Entonces escribía poco, bebía mucho y sobre todo pintaba. Me pasaba las horas muertas mirando la vida desde el prisma de Van Gogh o el ángel de Chagall. Todo era exceso y comunión, una búsqueda incierta, pero búsqueda al fin. Acababa todas las noches durmiendo en el suelo de la habitación, pero no dejaba de pintar, de escribir, de leer. Mi día libre estaba consagrado a la limpieza de la trinchera. Una tarde, al finalizar mi media jornada laboral, me llevé del restaurante el suplemento dominical de El Mundo O El País, no recuerdo exactamente de cuál de los dos matutinos. Ahí, en el papel, por primera vez, supe que existías. Acababas de ganar uno de los certámenes más importantes de poesía al que un poeta pudiera aspirar, y solo tenías dieciocho añitos. Yo tenía veintitrés. Me pasaba escribiendo textos sueltos y pintando óleos demasiado ambiciosos para mi precaria formación, pero tú, con cinco años menos, habías dado forma a un poemario bellísimo. Tu nombre, tus sonetos y tu foto en blanco y negro fueron suficientes para que me enamorara febrilmente de vos. No podía ser cierta esa sensibilidad, esa mirada, esa poesía encerrada (como en una jaula de cristal) en sonetos, ni más hermosa ni más sincera. Hasta tu nombre me enamoraba. Te llamabas Carmen, y tu apellido (que me costó años recordar) era Jodra. Carmen Jodra.

Fueron meses de una soledad infinita, de desasosiego, de frustración, porque sabía que jamás conseguiría conocerte, verte, oírte, leerte. Cada noche, cada copa, cada intento de adormecerme o perder la conciencia con el alcohol me acercaban más y más al fuego de lo que nunca sucedería.

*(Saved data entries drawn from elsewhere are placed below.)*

Definition sample_fromisoformat (s : string) : option Z :=
  if String.eqb s EmptyString then None else Some 1709283600.
Definition sample_isoformat (t : Z) : string := "2024-03-05T10:00:00+00:00".
Definition sample_uuid4 : string := "0b9c6a52-5d0e-4a53-9d0c-2f1f5a7e8c11".
Definition sample_health_score (now : option Z) (customer : doc) : Z := 50.

(** The value a run returned, if it returned one. *)
Definition returned {A} (x : result A * world) : option A :=
  match x.1 with Ok a => Some a | _ => None end.

Definition is_Ok {A} (x : result A * world) : bool :=
  match x.1 with Ok _ => true | _ => false end.

(** The effective permission set a user is given on the sample world,
    and the world after that evaluation. *)
Definition eff_of (u : current_user) (w : world) : effective :=
  default (Effective ∅) (returned (_get_effective_permissions u w)).

(** [u] at the gate of the customers module. *)
Definition gate_eff (u : current_user) (action : option string) (w : world) : effective :=
  default (Effective ∅) (returned (_require_perm u "customers" action w)).

(** The stored customer [c2], owned by [csm2] and [am2]. *)
Definition c2 : doc := customer_doc "c2" "Bolt" "csm2" "am2".

(** The body of a [PUT /customers/c2] that renames the company. *)
Definition rename_c2 : doc :=
  {[ "company_name" := VStr "Bolt Industries"; "csm_owner_id" := VStr "csm2";
     "am_owner_id" := VStr "am2" ]}.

Durante dos años te amé hasta la tortura, te quise como (creía) jamás llegaría a querer y necesitar a nadie. Y cuando pinté, lo hice siempre pensando en vos. Llegaba a preguntarme qué pensarías de uno u otro óleo. Imaginaba conversaciones sobre si acaso te gustaría o no algo de lo que escribía, si tu formación tan clásica toleraría el esperpento de mis humildes cuadros.

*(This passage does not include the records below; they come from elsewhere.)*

(** C2. The revenue returned by [calculate_results] is
    1000 * m * (share/100) * (score/100) * 0.5 with m = 1.5 in the festival
    season and 1.0 otherwise, the share being the one the session holds when
    the quarter is submitted (the turn adds its share change only afterwards),
    and the profit, which the turn adds to the cash, is revenue minus opex. *)
Theorem C2_revenue_and_profit :
  forall (round : float -> Z -> float) (st : SessionState)
         (delivery inventory incentive demand_type : string),
    let m := if demand_type =? "Festival Season" then 1.5%float else 1.0%float in
    let score := service_score delivery inventory incentive demand_type in
    let revenue :=
      (1000 * m * (market_share st / 100) * (Py.float_of_int score / 100) * 0.5)%float in
    let '(net_profit, share_change, _, opex, actual_revenue) :=
      calculate_results st delivery inventory incentive demand_type in
    let st' := submitted round st demand_type delivery inventory incentive in
    actual_revenue = revenue /\
    opex = total_opex delivery inventory incentive /\
    net_profit = (revenue - Py.float_of_int opex)%float /\
    cash st' = (cash st + (revenue - Py.float_of_int opex))%float /\
    market_share st' = (market_share st + share_change)%float.
Proof.
  intros round st delivery inventory incentive demand_type.
  unfold submitted, calculate_results.
  destruct (share_impact _) as [share_change feedback]; simpl.
  repeat split; reflexivity.
Qed.

(** C5, as the code has it.  With lean inventory and efficient delivery, in
    any market that is not stable, the score before the clamp is exactly 50
    lower than the score of the same choices in a stable market; the score
    after the clamp is 0 (the stable score is 40 or 25, so the clamp cuts
    the drop to 40 or 25). *)
Theorem C5_volatility_penalty_before_clamp :
  forall (incentive demand_type : string),
    demand_type <> "Stable" ->
    let stable :=
      service_score "1x Daily (Efficient)" "Lean (Efficient)" incentive "Stable" in
    unclamped_service_score "1x Daily (Efficient)" "Lean (Efficient)" incentive
      demand_type = stable - 50 /\
    service_score "1x Daily (Efficient)" "Lean (Efficient)" incentive demand_type
      = 0 /\
    (stable = 40 \/ stable = 25).
Proof.
  intros incentive demand_type Hne.
  apply String.eqb_neq in Hne.
  unfold service_score, unclamped_service_score, apply_volatility,
    base_service_score, clamp_score.
  rewrite Hne. simpl.
  destruct (incentive =? _); simpl; lia.
Qed.

Lemma C5_volatility_penalty_before_clamp_witness :
  "Volatile" <> "Stable" /\
  unclamped_service_score "1x Daily (Efficient)" "Lean (Efficient)"
    "Match Birla (High)" "Volatile" = 40 - 50 /\
  service_score "1x Daily (Efficient)" "Lean (Efficient)" "Match Birla (High)"
    "Volatile" = 0.
Proof.
  assert (Hne : "Volatile" <> "Stable") by discriminate.
  split; [exact Hne|].
  destruct (C5_volatility_penalty_before_clamp "Match Birla (High)" "Volatile" Hne)
    as (Hraw & Hclamped & _).
  split; [exact Hraw | exact Hclamped].
Defined.

(** The claim as stated fails: all efficient in the festival season scores 0
    after the clamp, 25 below the stable score of 25 and not 50 below. *)
Lemma C5_clamped_drop_is_not_50 :
  service_score "1x Daily (Efficient)" "Lean (Efficient)" "Standard (Low)"
    "Festival Season" = 0 /\
  service_score "1x Daily (Efficient)" "Lean (Efficient)" "Standard (Low)"
    "Stable" = 25 /\
  0 <> 25 - 50.
Proof. repeat split; try reflexivity. lia. Qed.

(** C6. [calculate_results] reads one field of the session, the market
    share, and nothing else besides its four arguments: two sessions that
    agree on the share give the same five results for the same choices and
    scenario, whatever their period, cash, competitor share, history, flag
    or feedback. *)
Theorem C6_calculate_results_pure :
  forall (st1 st2 : SessionState)
         (delivery inventory incentive demand_type : string),
    market_share st1 = market_share st2 ->
    calculate_results st1 delivery inventory incentive demand_type
    = calculate_results st2 delivery inventory incentive demand_type.
Proof.
  intros st1 st2 delivery inventory incentive demand_type Hshare.
  unfold calculate_results, actual_revenue.
  rewrite Hshare. reflexivity.
Qed.

(** The form offers 8 decision sets; with the 3 scenarios that makes 24
    calls of the engine, all covered by the statement above. *)
Remark engine_inputs_count :
  List.length form_choices = 8%nat /\ List.length engine_inputs = 24%nat.
Proof. split; reflexivity. Qed.

Lemma C6_calculate_results_pure_witness :
  market_share Demo.st0 = market_share (Demo.st_alt) /\
  calculate_results Demo.st0 "1x Daily (Efficient)" "High Buffer (Responsive)"
    "Standard (Low)" "Festival Season"
  = calculate_results (Demo.st_alt) "1x Daily (Efficient)"
      "High Buffer (Responsive)" "Standard (Low)" "Festival Season".
Proof.
  split; [reflexivity|].
  apply C6_calculate_results_pure. reflexivity.
Defined.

Pasó un tiempo en que la soledad se dio de bruces con el amor, o con el deseo aún no lo sé, y entonces te olvidé, me esforcé mucho en conseguirlo, y creo que lo logré definitivamente. Nublado por la obstinación del alcohol, te dejé a un lado, como si todas las lágrimas en la habitación del hostal no hubieran significado nada, como si despertara de un mal sueño. Años después quise recordarte, traerte a mi corazón en un momento de amarga soledad, pero había olvidado tu apellido, ese condenado apellido que me costaba recordar. También perdí, entre tanta mudanza, los recortes que guardaba con tus poesías, con tus fotografías en blanco y negro en la que tan guapa te veías con esa mirada hacia el suelo como si buscaras una respuesta en la tierra fértil. Entonces decidí que nunca habías existido, que todo era parte de la nebulosa de mis años solitarios y tan locos en la Malasaña de fines de los noventa. Sucedieron tantas cosas que te borré de la memoria, o al menos lo intenté. Pero fracasé.

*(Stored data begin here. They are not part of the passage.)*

Lemma connect_inv_step :
  forall sa ea a s s', connect_inv sa ea s -> step a s = Some s' -> connect_inv sa ea s'.
Proof.
  intros sa ea a [p c ts m [sa' ea'] po cs f] s' Inv Hst.
  destruct Inv as (Hl & Hne & Hts & Hsk & Hpc). simpl in Hl, Hts, Hsk, Hpc.
  injection Hl as -> ->.
  unfold step in Hst. cbn [locals] in Hst.
  unfold connect_inv, frame_live in *. cbn [pc core tasks mem locals posted completions
                                          faulted fst snd] in *.
  destruct a as [ | | | ok | msg |].
  - destruct p as [i | i | | b].
    + destruct Hpc as (Hpo & Hi & Hfl & Hf).
      destruct (Nat.ltb i 3) eqn:Hlt; injection Hst as <-; cbn.
      * apply Nat.ltb_lt in Hlt.
        split; [reflexivity | split; [exact Hne | split]].
        { apply Forall_app. split; [exact Hts | constructor; [reflexivity | constructor]]. }
        split; [exact Hsk | split; [lia | split; [exact Hlt | split; assumption]]].
      * split; [reflexivity | split; [exact Hne | split; [exact Hts |]]].
        split; [exact Hsk | split; [lia | split; assumption]].
    + destruct Hpc as (Hpo & Hi & (Hsa & e & He & Her) & Hf).
      rewrite He in Hst. destruct e; [| discriminate]. injection Hst as <-. cbn.
      split; [reflexivity | split; [exact Hne | split; [exact Hts |]]].
      split; [exact Hsk | split; [lia | split; [| exact Hf]]].
      split.
      * rewrite heap_upd_neq by exact Hne. exact Hsa.
      * exists false. split; [apply heap_upd_eq | discriminate].
    + destruct Hpc as (Hpo & (Hsa & _) & Hf).
      rewrite Hsa in Hst. injection Hst as <-. cbn.
      split; [reflexivity | split; [exact Hne | split; [exact Hts |]]].
      split; [exact Hsk | split; [exact Hpo | split; [reflexivity |]]].
      unfold free_locals. cbn [mem locals fst snd].
      rewrite heap_upd_neq by exact Hne. apply heap_upd_eq.
    + discriminate.
  - destruct p as [i | i | | b]; try discriminate.
    destruct Hpc as (Hpo & Hi & (Hsa & e & He & Her) & Hf).
    rewrite He in Hst. destruct e; [discriminate |].
    injection Hst as <-. cbn.
    split; [reflexivity | split; [exact Hne | split; [exact Hts |]]].
    split; [exact Hsk | split; [exact Hpo | split; [lia | split; [| exact Hf]]]].
    split; [exact Hsa | exists false; split; [exact He | exact Her]].
  - destruct ts as [| [sp ep] rest]; [discriminate |].
    injection Hst as <-. inversion Hts as [| x l Heq Hrest]; subst.
    injection Heq as -> ->. cbn.
    split; [reflexivity | split; [exact Hne | split; [exact Hrest |]]].
    split; [| exact Hpc].
    intros w Hw. destruct (ConnectOnIO_socket sa ea c) as [E | E]; rewrite E in Hw.
    + apply Hsk, Hw.
    + injection Hw as <-. right. reflexivity.
  - destruct (socket c) as [[[[sp ep] |]] |] eqn:Hsock; try discriminate.
    destruct (Hsk _ eq_refl) as [H | H]; cbn in H; [discriminate |].
    injection H as -> ->.
    destruct p as [i | i | | b].
    + destruct Hpc as (Hpo & Hi & (Hsa & e & He & Her) & Hf).
      rewrite (completion_live sa ea ok _ m _ e Hne Hsa He) in Hst.
      injection Hst as <-. cbn.
      split; [reflexivity | split; [exact Hne | split; [exact Hts |]]].
      split; [intros w Hw; rewrite completion_socket in Hw; injection Hw as <-;
              left; reflexivity |].
      split; [exact Hpo | split; [exact Hi | split; [| exact Hf]]].
      exact (completion_frame_live m sa ea cs ok _ e Hne Hsa He).
    + destruct Hpc as (Hpo & Hi & (Hsa & e & He & Her) & Hf).
      rewrite (completion_live sa ea ok _ m _ e Hne Hsa He) in Hst.
      injection Hst as <-. cbn.
      split; [reflexivity | split; [exact Hne | split; [exact Hts |]]].
      split; [intros w Hw; rewrite completion_socket in Hw; injection Hw as <-;
              left; reflexivity |].
      split; [exact Hpo | split; [exact Hi | split; [| exact Hf]]].
      exact (completion_frame_live m sa ea cs ok _ e Hne Hsa He).
    + destruct Hpc as (Hpo & (Hsa & e & He & Her) & Hf).
      rewrite (completion_live sa ea ok _ m _ e Hne Hsa He) in Hst.
      injection Hst as <-. cbn.
      split; [reflexivity | split; [exact Hne | split; [exact Hts |]]].
      split; [intros w Hw; rewrite completion_socket in Hw; injection Hw as <-;
              left; reflexivity |].
      split; [exact Hpo | split; [| exact Hf]].
      exact (completion_frame_live m sa ea cs ok _ e Hne Hsa He).
    + destruct Hpc as (Hpo & Hb & Hsa).
      rewrite completion_freed in Hst by exact Hsa.
      injection Hst as <-. cbn.
      split; [reflexivity | split; [exact Hne | split; [exact Hts |]]].
      split; [intros w Hw; injection Hw as <-; left; reflexivity |].
      split; [exact Hpo | split; assumption].
  - destruct (socket c) as [w0 |] eqn:Hsock; [| discriminate].
    injection Hst as <-. cbn.
    split; [reflexivity | split; [exact Hne | split; [exact Hts |]]].
    split; [rewrite Hsock; exact Hsk | exact Hpc].
  - destruct (socket c) as [w0 |] eqn:Hsock; [| discriminate].
    injection Hst as <-. cbn.
    split; [reflexivity | split; [exact Hne | split; [exact Hts |]]].
    split; [rewrite Hsock; exact Hsk | exact Hpc].
Qed.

Esta tarde, durante mi gris jornada laboral, eché un vistazo a las redes sociales, esa especie de amalgama donde se mezclan los grandes con los insectos, y vi tu foto, y tu nombre, sí, tu nombre, que ahora regresaba a la memoria de mi corazón como un mazazo en el pecho. Acababas de morir. De morir. Tantos años después, creyendo que había enterrado el vergonzoso recuerdo de un amor que jamás supo ni conoció nadie, te vi. Ya no tenías dieciocho añitos, pero seguías igual de magnética. Una puta enfermedad cobraba ahora especial importancia porque, en lugar de matarte, te instaló, a mis cuarenta y pocos años, nuevamente en mi corazón, en el cofre de lo más terrible y hermoso que me ha pasado en lo que llevo de vida. Mis compañeros ni siquiera advirtieron mi ausencia pero bajé al vestuario y lloré, lloré como en aquella habitación del hostal, como si volviera a perderte. Entonces, con las lágrimas corriéndome por las mejillas, sonreí, y lo hice con ganas, casi con ganas de reír. Tu apellido, que tanto me costaba recordar, ahora estaba grabado a fuego, para siempre, veinte años después.

Ahora sé, Carmen, que algún día llegaremos a vernos, a hablar, así, como quien no quiere la cosa. Me costará un poco hablarte, porque en el fondo sigo siendo ese muchacho tímido de la habitación del hostal; pero sé que te hablaré, y te haré reír, y que, como dice el tango, No habrá Más penas ni olvido.

Allí, donde sea, espero verte, Carmen Jodra.